I worked a Pizza Hut when I was 16 years old.
“Pizza slut,” my younger brother joked about my first “real” (taxpaying) job.
This was in the days of brightly colored and unique fast-food chain branding. The mid-1990s, when some Pizza Huts boasted signature red roofs that looked like a flat iron pressing the building’s awnings.
But not the place I worked. I didn’t work in one of the big restaurants; I worked in a tiny kitchen operation that took orders for delivery and pick up only.
“Hello, my name is Ellen. How may I take your order?” or whatever skewed version of what I was supposed to say is what came out when I answered one of my first calls.
Frantically searching for the buttons on the keyboard for the pizza she wants, I get flustered. I need a second to figure out this new machine.
“It’s my first day,” I offer, apologetically.
The customer repeats herself as a man’s voice complains in the background.

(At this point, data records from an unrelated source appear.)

Lemma perform_all_refines os s :
  store_wf s ->
  let '(l, s') := perform_all os s in
  ledger_history (bds_capacity s) (bds_retention_seconds s) (ledger_of s) os l (ledger_of s') /\ store_wf s'.
Proof.
  revert s; induction os as [|o os IH]; intros s Hwf; cbn; [split; [constructor | done]|].
  pose proof (perform_refines o s Hwf) as Hstep. pose proof (perform_frame o s) as [Hc Hr].
  destruct (perform o s) as [a s1]. destruct Hstep as [Hstep Hwf1].
  specialize (IH s1 Hwf1). destruct (perform_all os s1) as [l s2]. cbn in Hc, Hr.
  rewrite Hc, Hr in IH. destruct IH as [Hh Hwf2]. split; [by econstructor | done].
Qed.

Lemma new_store_wf capacity retention s : new_store capacity retention = Ok s -> store_wf s.
Proof.
  unfold new_store. intros (u & Hcap & (r & Hr & (n & Hn & [= <-])%bind_Ok)%bind_Ok)%bind_Ok.
  destruct u. apply guard_or_Ok, Z.leb_le in Hcap. apply from_option_Ok in Hn. subst r.
  constructor; cbn; try done; [|constructor|lia].
  unfold retention_number in Hr. destruct retention as [|b|z|f|t|l|l|d|d|fs|ty]; try discriminate Hr.
  - apply bind_Ok in Hr as (f & Hf & [= Hn]). destruct (z <=? 0)%Z; [done|].
    injection Hn as <-. cbn. by rewrite Hf.
  - injection Hr as Hn. revert Hn. case_match; [done|]. by intros [= <-].
Qed.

“Does she speak English?” I could hear him ask. “Make sure they repeat the order.”
I’m not sure at what point my manager had to step in, but by that point I was so upset that I had to step into the back area.
“Mix the tomato sauce” I’m told as I take ownership of the long metal ladle shoved deep into an aluminum pot. The thick sauce bubbles like molten lava in Pizza Hut red. I cry as I stir.
Even in the moment, as my negative self-talk tried to quiet the stranger’s, I sensed the poetry in my emotional turmoil.
When I got home, I stripped off the red, cotton blend shirt that reeked of pizza grease and sweat. I unpinned my red name tag, sat down on my bed and wrote a poem about crying in the pizza sauce.